Although the average
age of people nationwide with colorectal cancer is 67
years, individuals older than age 70 accounted for only
about 16 percent of patients enrolled in the four FOLFOX
clinical trials.
According to Goldberg,
this shows that older patients are under-enrolled in
clinical trials and also explains why doctors who must
manage older colon cancer patients “are not as certain
what to do for them as they are for the population that
is most represented in clinical trials: those under the
age of 65.”
In our aging society,
an increasing number of people with colorectal cancer
are going to be in their seventies and eighties,
Goldberg said. “So doctors need to sort out what to do
for these patients,” he added.
In response to that
need, he led a study that reviewed a sample of 3,743
patients drawn from enrollees in each of the FOLFOX
trials. His study sought to gather from the data
analysis information including whether or not benefits
of FOLFOX therapy depended on patient age, older
patients had the same side effects as younger patients,
older patients received the same doses as younger
patients, and whether or not older patients were on the
treatment as long as younger patients.
“The major findings
were that the benefit of treatment was consistent across
all age groups,” Goldberg said. “Seventy-year-olds
benefited as much as 30-year-olds, and even 75- and
80-year-olds benefited as much as their younger peers.”
In terms of side
effects, only two laboratory parameters were
significantly worse in the older patients than in the
younger patients: low white blood cell and low platelet
counts. “These low blood counts did not, however,
compromise the doses that older patients were able to
receive,” Goldberg added.
“In side effects that
bother patients – nausea, vomiting, diarrhea – older
patients fared just as well as younger patients,” he
said.
Thus, the study showed
that age alone should not exclude an otherwise healthy
elderly patient from receiving FOLFOX therapy.
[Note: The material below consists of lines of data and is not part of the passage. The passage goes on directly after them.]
Lemma drop_claimed w n b' m : 0 <= used_bytes (budget w) -> try_claim (budget w) n = (b', Ok true) ->
  drop_claim (mkRuntime b' m (memory w)) n = mkRuntime (budget w) m (memory w).
Proof.
  intros Hu Hc. apply try_claim_true in Hc as (Hc & -> & _). unfold drop_claim, with_budget. cbn.
  unfold budget_release; cbn.
  destruct (checked_sub (used_bytes (budget w) + n) n) as [x|] eqn:Es.
  - apply checked_sub_Some in Es as [-> _]. cbn. f_equal. destruct (budget w); cbn in *. f_equal; [lia|done].
  - exfalso. unfold checked_sub in Es. destruct (Z.leb_spec n (used_bytes (budget w) + n)); [done|lia].
Qed.

Lemma budget_release_ok b n : 0 <= n <= used_bytes b ->
  budget_release b n = (mkBudget (limit_bytes b) (used_bytes b - n) (corrupt b), true).
Proof.
  intros Hn. unfold budget_release. destruct (checked_sub _ _) as [x|] eqn:E.
  - by apply checked_sub_Some in E as [-> _].
  - unfold checked_sub in E. destruct (Z.leb_spec n (used_bytes b)); [done|lia].
Qed.

Lemma issue_ok w : 0 <= issued_high_watermark w -> can_issue w = true ->
  issue w = (mkRuntime (budget w) (issued_high_watermark w + 1) (memory w),
             Some (issued_high_watermark w + 1)) /\ issued_high_watermark w + 1 <= i64_max.
Proof.
  unfold can_issue, issue, i64_max. intros H0 Hc. apply Z.ltb_lt in Hc. split; [|lia].
  destruct (checked_add _ _ _) as [n|] eqn:E.
  - apply checked_add_Some in E as [-> _]. by rewrite Z.gtb_ltb, (proj2 (Z.ltb_lt _ _)) by lia.
  - apply checked_add_None in E. lia.
Qed.

(** *** The operations *)
Section Operations.
  Context (b : AvSharedBacking) (w : AvRuntime).
  Hypothesis (Hb : backing_inv b (issued_high_watermark w)) (Hw : runtime_inv w (live_bytes b)).

Lemma used_nonneg : 0 <= used_bytes (budget w).
Proof. destruct (live_nonneg b _ Hb), Hw. unfold live_bytes in *. lia. Qed.
(** * The colour-constant generator [assets/scripts/colors.py]

    The script loads a two-level JSON table of OKLCH triples, converts every
    entry to linear sRGB through the [coloraide] library and prints one Rust
    constant per entry followed by an aggregate [ALL] constant.

    Layers of the development:
    - [Py]: the Python values that [json.load] returns and the builtins the
      script applies to them (subscript, iteration, true division, [str],
      what stdout can encode);
    - [Gen]: the script itself, statement by statement, in a state-and-
      exception monad whose state is the texts printed so far and the
      [color_names] accumulator;
    - [Table]: the vocabulary of the specification (pairs of a table, the
      declaration of a pair, output lines, tables the run accepts,
      rearranged tables);
    - [Demo]: a small runtime and library to compute with;
    - [Facts]: the properties. *)

From Stdlib Require Import List String Ascii ZArith QArith Bool Lia DecimalString.
From Stdlib Require Import Permutation.
Import ListNotations.

Set Warnings "-register-all".

Local Open Scope string_scope.
Local Open Scope list_scope.
Local Open Scope Z_scope.

(** ** Exceptions and results *)

Inductive exn : Type :=
| OSError            (* [open] on a missing or unreadable file *)
| JSONDecodeError    (* [json.load] on text that is not JSON *)
| AttributeError
| TypeError
| KeyError
| IndexError
| OverflowError
| ZeroDivisionError
| UnicodeEncodeError (* [print] of a text that stdout cannot encode *)
| LibraryError.      (* anything raised inside coloraide *)

Inductive result (A : Type) : Type :=
| Ok (a : A)
| Raise (e : exn).
Arguments Ok {A} a.
Arguments Raise {A} e.

Module Py.

(** ** Values produced by [json.load]

    A JSON object becomes a [dict], which keeps its keys in insertion order:
    an association list.  [F] is the type of Python floats. *)

Inductive pyval (F : Type) : Type :=
| PNone
| PBool (b : bool)
| PInt (z : Z)
| PFloat (f : F)
| PStr (s : string)
| PList (l : list (pyval F))
| PDict (d : list (string * pyval F)).
Arguments PNone {F}.
Arguments PBool {F} b.
Arguments PInt {F} z.
Arguments PFloat {F} f.
Arguments PStr {F} s.
Arguments PList {F} l.
Arguments PDict {F} d.

(** Whether a codec can encode a text is decided character by character.
    Every codec that Python offers for stdout encodes the ASCII characters;
    for any other character it depends on the codec (UTF-8 refuses a lone
    surrogate, which [json.load] does produce from an escape such as
    ["\ud800"]; ASCII refuses everything else). *)

Definition is_ascii (c : ascii) : bool :=
  match c with Ascii _ _ _ _ _ _ _ b7 => negb b7 end.

Definition encodes_with (codec : ascii -> bool) (s : string) : bool :=
  forallb (fun c => is_ascii c || codec c) (list_ascii_of_string s).

(** The part of the interpreter that depends on IEEE arithmetic, on the
    Unicode tables or on the environment is an interface: true division,
    [repr] of a float, [str.upper], [repr] of a string and the codec of
    stdout.  [repr] of a string keeps the printable characters of the string
    and writes the other ones as ASCII escapes, so it brings in no character
    that the codec refuses. *)

Record Runtime (F : Type) : Type := {
  int_truediv : Z -> Z -> result F;      (* int / int *)
  float_truediv : F -> Z -> result F;    (* float / int *)
  float_repr : F -> string;              (* repr(float), also str and format *)
  str_upper : string -> string;          (* str.upper() *)
  str_repr : string -> string;           (* repr(str) *)
  stdout_encodes : ascii -> bool;        (* the codec of sys.stdout, beyond ASCII *)
  str_repr_encodes :
    forall s, encodes_with stdout_encodes s = true ->
              encodes_with stdout_encodes (str_repr s) = true
}.
Arguments int_truediv {F} _ _ _.
Arguments float_truediv {F} _ _ _.
Arguments float_repr {F} _ _.
Arguments str_upper {F} _ _.
Arguments str_repr {F} _ _.
Arguments stdout_encodes {F} _ _.
Arguments str_repr_encodes {F} _ _ _.

(** The colour library, as far as the script touches it.  [color] is the
    state of a [Color] object. *)

Record ColorLib (F : Type) : Type := {
  color : Type;
  Color : string -> pyval F -> result color;   (* Color(space, coords) *)
  convert : color -> string -> result color;   (* .convert(space) *)
  fit : color -> string -> result color;       (* .fit(space) *)
  coord : color -> Z -> result F               (* rgb[i] *)
}.
Arguments color {F} _.
Arguments Color {F} _ _ _.
Arguments convert {F} _ _ _.
Arguments fit {F} _ _ _.
Arguments coord {F} _ _ _.

Section Builtins.

Context {F : Type} (rt : Runtime F).

Definition lookup {A : Type} (k : string) (d : list (string * A)) : option A :=
  match find (fun kv => String.eqb k (fst kv)) d with
  | Some kv => Some (snd kv)
  | None => None
  end.

(** [d.keys()]: only a dict has the method. *)
Definition py_keys (v : pyval F) : result (list string) :=
  match v with
  | PDict d => Ok (map fst d)
  | _ => Raise AttributeError
  end.

(** [iter(v)], all elements at once: the script never mutates [v]. *)
Definition py_iter (v : pyval F) : result (list (pyval F)) :=
  match v with
  | PDict d => Ok (map (fun kv => PStr (fst kv)) d)
  | PList l => Ok l
  | PStr s => Ok (map (fun c => PStr (String c EmptyString)) (list_ascii_of_string s))
  | _ => Raise TypeError
  end.

(** Sequence index with Python's negative positions. *)
Definition seq_index {A : Type} (l : list A) (i : Z) : option A :=
  let n := Z.of_nat (List.length l) in
  let j := if i <? 0 then i + n else i in
  if (0 <=? j) && (j <? n) then nth_error l (Z.to_nat j) else None.

(** What [__index__] accepts: [int] and its subclass [bool]. *)
Definition as_index (v : pyval F) : option Z :=
  match v with
  | PInt z => Some z
  | PBool b => Some (Z.b2z b)
  | _ => None
  end.

(** [c[k]] *)
Definition getitem (c k : pyval F) : result (pyval F) :=
  match c with
  | PDict d =>
      match k with
      | PStr s => match lookup s d with Some v => Ok v | None => Raise KeyError end
      | PList _ | PDict _ => Raise TypeError      (* unhashable *)
      | _ => Raise KeyError
      end
  | PList l =>
      match as_index k with
      | Some i => match seq_index l i with Some v => Ok v | None => Raise IndexError end
      | None => Raise TypeError
      end
  | PStr s =>
      match as_index k with
      | Some i =>
          match seq_index (list_ascii_of_string s) i with
          | Some ch => Ok (PStr (String ch EmptyString))
          | None => Raise IndexError
          end
      | None => Raise TypeError
      end
  | _ => Raise TypeError                          (* not subscriptable *)
  end.

(** [x / n] for an [int] literal [n] *)
Definition truediv (x : pyval F) (n : Z) : result F :=
  match x with
  | PInt z => int_truediv rt z n
  | PBool b => int_truediv rt (Z.b2z b) n
  | PFloat f => float_truediv rt f n
  | _ => Raise TypeError
  end.

Definition join (sep : string) (l : list string) : string := String.concat sep l.

Definition int_str (z : Z) : string := NilZero.string_of_int (Z.to_int z).

(** [repr(v)] *)
Fixpoint py_repr (v : pyval F) : string :=
  match v with
  | PNone => "None"
  | PBool true => "True"
  | PBool false => "False"
  | PInt z => int_str z
  | PFloat f => float_repr rt f
  | PStr s => str_repr rt s
  | PList l => "[" ++ join ", " (map py_repr l) ++ "]"
  | PDict d =>
      "{" ++ join ", " (map (fun kv => str_repr rt (fst kv) ++ ": " ++ py_repr (snd kv)) d) ++ "}"
  end%string.

(** [str(v)], which is also [format(v, "")]: what an f-string field prints. *)
Definition py_str (v : pyval F) : string :=
  match v with
  | PStr s => s
  | _ => py_repr v
  end.

(** Whether stdout can encode [s]. *)
Definition encodes (s : string) : bool := encodes_with (stdout_encodes rt) s.

End Builtins.

End Py.

(** ** The script *)

Module Gen.
Import Py.

(** What lines 6 and 7 obtain: [open] raises ([Missing]), [json.load]
    raises ([Malformed]), or [json.load] returns a value. *)
Inductive file_state (F : Type) : Type :=
| Missing
| Malformed
| Json (data : pyval F).
Arguments Missing {F}.
Arguments Malformed {F}.
Arguments Json {F} data.
(** * analyze_music.py: event detection and timeline synthesis

    A shallow embedding of [src/analyze_music.py].

    Numbers.  The script computes on IEEE floats (numpy arrays and Python
    floats).  Here a finite float is an exact rational ([Q]): every
    arithmetic operation is the real-number one, and [==] is [Qeq].  The
    places where numpy leaves the finite numbers (a division by zero yields
    [nan] or [inf] and a warning, never an exception) are kept explicit by
    the type [npfloat].  Signed zeros are not distinguished.

    Double precision.  Where the result turns on how a double is rounded
    (the percentage of a big drop, and the comparisons of the timeline loop,
    which meet exact ties and window edges on real tracks) the operations
    are those of IEEE binary64: the exact operation followed by [fl64],
    rounding to the nearest double, ties to even.  A double is then the
    rational it denotes.

    Audio features.  Decoding, beat tracking, onset strength and the STFT
    are librosa's; their results are the fields of [features].  The frame
    time axes are the ones librosa computes, [frame * hop_length / sr] with
    its default [hop_length] of 512 samples. *)

From Stdlib Require Import String.
From Stdlib Require Import QArith Qround Qabs Qpower ZArith List Bool Lia Lqa.
From Stdlib Require Import Sorting.Sorted.
Import ListNotations.

Local Open Scope Q_scope.

(** ** Comparisons as the source writes them *)

(** [x < y] on two finite floats. *)
Definition Qltb (x y : Q) : bool := negb (Qle_bool y x).

(** ** Extended values: what numpy's true division can return *)

Inductive npfloat : Type :=
| Finite (q : Q)
| PosInf
| NegInf
| NaN.

(** [x / y] on numpy floats: no exception on a zero divisor. *)
Definition np_div (x y : Q) : npfloat :=
  if Qeq_bool y 0 then
    if Qeq_bool x 0 then NaN
    else if Qltb 0 x then PosInf else NegInf
  else Finite (x / y).

(** ** Rounding: [round(x, ndigits)] *)

(** Round half to even, to an integer. *)
Definition round_half_even (x : Q) : Z :=
  let f := Qfloor x in
  let r := x - inject_Z f in
  if Qltb r (1 # 2) then f
  else if Qltb (1 # 2) r then (f + 1)%Z
  else if Z.even f then f else (f + 1)%Z.

Definition pow10 (n : nat) : Z := (10 ^ Z.of_nat n)%Z.

(** [round(x, n)] for a finite [x]. *)
Definition py_round (n : nat) (x : Q) : Q :=
  inject_Z (round_half_even (x * inject_Z (pow10 n))) / inject_Z (pow10 n).

(** [round(x, n)] on an extended value: [nan] and the infinities are kept. *)
Definition np_round (n : nat) (v : npfloat) : npfloat :=
  match v with
  | Finite q => Finite (py_round n q)
  | other => other
  end.

(** ** IEEE binary64 *)

(** The binary exponent of a positive [x]: [2^e <= x < 2^(e+1)]. *)
Definition ilog2 (x : Q) : Z :=
  let c := (Z.log2 (Qnum x) - Z.log2 (Zpos (Qden x)))%Z in
  if Qle_bool (2 ^ c) x then c else (c - 1)%Z.

(** Rounding to the nearest value with [prec] significant bits, ties to
    even (exponent range unbounded). *)
Definition fl (prec : Z) (x : Q) : Q :=
  if Qeq_bool x 0 then 0
  else
    let a := Qabs x in
    let u := 2 ^ (ilog2 a - (prec - 1)) in
    let m := inject_Z (round_half_even (a / u)) * u in
    if Qltb x 0 then - m else m.

(** The nearest double. *)
Definition fl64 : Q -> Q := fl 53.

(** [x / y] on two float64 scalars. *)
Definition np_div64 (x y : Q) : npfloat :=
  if Qeq_bool y 0 then
    if Qeq_bool x 0 then NaN
    else if Qltb 0 x then PosInf else NegInf
  else Finite (fl64 (fl64 x / fl64 y)).

(** [v * c] on float64, for a finite factor [c > 0]. *)
Definition np_mul64 (v : npfloat) (c : Q) : npfloat :=
  match v with
  | Finite q => Finite (fl64 (q * c))
  | other => other
  end.

(** ** numpy reductions and helpers *)

Inductive exn : Type :=
| ValueError (msg : string)
| ProviderError (msg : string)
| OSError (msg : string).

Inductive result (A : Type) : Type :=
| Ok (a : A)
| Raise (e : exn).
Arguments Ok {A} a.
Arguments Raise {A} e.

Definition bind {A B : Type} (m : result A) (k : A -> result B) : result B :=
  match m with
  | Ok a => k a
  | Raise e => Raise e
  end.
This
includes people who had just undergone surgery for colon
cancer, those with advanced disease who are receiving
their first chemotherapy treatments and patients with
advanced disease who are getting a second treatment
regimen.
“Doctors should be
willing to offer their patients who are good candidates
for treatment the best chemotherapy available in these
situations. We know from this study that FOLFOX is safe
and effective in both older and younger patients with
colorectal cancer,” Goldberg said.
Study collaborators
with Goldberg were from the Mayo Clinic in Rochester,
Minn.; Jules Bordet Institute in Brussels, Belgium;
Saint-Antoine Hospital in Paris; Tenon Hospital in
Paris; Vanderbilt University Hospital in Nashville; and
Sanofi-Aventis’ U.S. headquarters in Bridgewater, N.J.,
and global headquarters in Paris.
The clinical trials
reviewed in this study were supported by the National
Cancer Institute and Sanofi-Synthelabo Inc. The combined
analysis was supported by a grant to the investigators
from Sanofi-Aventis.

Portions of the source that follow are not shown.